-- Supplied records follows --
(** After the send: the row, the customer and the audit. *)
Definition record_sent (accountId withdrawalId : string) (transfer : Transfer) (sendResult : json) :
    BApp PresentedBridgeWithdrawal :=
  let payoutId := ibexPayoutIdFromSendResponse sendResult in
  let* updated := BridgeAccountsRepo.updateWithdrawalOnchainSend withdrawalId payoutId
    (ibexTxHashFromSendResponse sendResult) in
  sendBridgeWithdrawalNotificationBestEffort accountId (wd_amount updated) (wd_currency updated)
    "usdt_sent" None ;;;
  pattempt (top (writeBridgeCashoutPending (tr_id transfer) (tr_amount transfer) (tr_currency transfer)
    (Some accountId) (Some (wd_id updated)) "bridge.withdrawal.usdt_sent"
    (sent_payload updated (tr_id transfer) payoutId))) ;;;
  pret (presentBridgeWithdrawal updated None).

Definition initiateWithdrawal (accountId withdrawalId : string) : BApp PresentedBridgeWithdrawal :=
  let* acc := guarded_account accountId in
  returned (
    let* customerId := requireApprovedBridgeCustomer acc in
    let* row := own_withdrawal accountId withdrawalId in
    if negb (bool_decide (wd_status row = WPending)) || truthy (wd_bridgeTransferId row)
       || truthy (wd_ibexPayoutId row)
    then pfail withdrawal_initiated else
    let* externals := syncExternalAccountsFromBridge accountId customerId in
    match find_target (wd_externalAccountId row) externals with
    | None => pfail (new_error JsError "External account not found")
    | Some _ =>
        let* wl := usdt_wallet accountId in
        let* balance := getBalanceForWallet (wl_id wl) Usdt in
        let* balance := usdt_balance balance in
        let* available := ibex_number balance in
        if fl_ltb (Fin available) (parseFloat (wd_amount row))
        then pfail (insufficient available (wd_amount row)) else
        let* sendAmount := Done (USDT_fromNumber (wd_amount row)) in
        let* transfer := api_createTransfer customerId
          (mkTransferRequest (wd_amount row) customerId (flashFee (wd_fees row)) (wd_externalAccountId row))
          (deriveWithdrawalIdempotencyKey (wd_id row)) in
        if negb (truthy (tr_to_address transfer))
        then pfail (new_error BridgeDepositInstructionsMissingError
          "Bridge did not return crypto deposit instructions for this withdrawal") else
        let address := default EmptyString (tr_to_address transfer) in
        coerce (receipt_texts (tr_receipt transfer)) ;;;
        BridgeAccountsRepo.updateWithdrawalTransferId (wd_id row) (tr_id transfer) (tr_amount transfer)
          (tr_currency transfer) (Some address) (receiptFeesFromTransfer (tr_receipt transfer)) ;;;
        sendBridgeWithdrawalNotificationBestEffort accountId (tr_amount transfer) (tr_currency transfer)
          "submitted" None ;;;
        let* sendResult := send_usdt accountId (wd_id row) (wl_id wl) transfer address sendAmount in
        record_sent accountId (wd_id row) transfer sendResult
    end).

Record CancelWithdrawalResult := mkCancelResult {
  cr_id : string;
  cr_amount : string;
  cr_currency : string;
  cr_status : string;
  cr_createdAt : Z
}.

Definition cancelWithdrawalRequest (accountId withdrawalId : string) : BApp CancelWithdrawalResult :=
  guarded_account accountId ;;;
  returned (
    let* row := own_withdrawal accountId withdrawalId in
    if truthy (wd_bridgeTransferId row) then pfail withdrawal_initiated else
    let* cancelled := pattempt (BridgeAccountsRepo.cancelWithdrawal accountId withdrawalId) in
    match cancelled with
    | inl _ => pfail withdrawal_not_found
    | inr w =>
        sendBridgeWithdrawalNotificationBestEffort accountId (wd_amount w) (wd_currency w) "cancelled" None ;;;
        pret (mkCancelResult (wd_id w) (wd_amount w) (wd_currency w) (withdrawal_status (wd_status w))
                (wd_createdAt w))
    end).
-- Supplied records concluded --
--- Task requirements ---
How many lines of the data above include the word "else"? Only that number should be returned.

--- Expected answer ---
4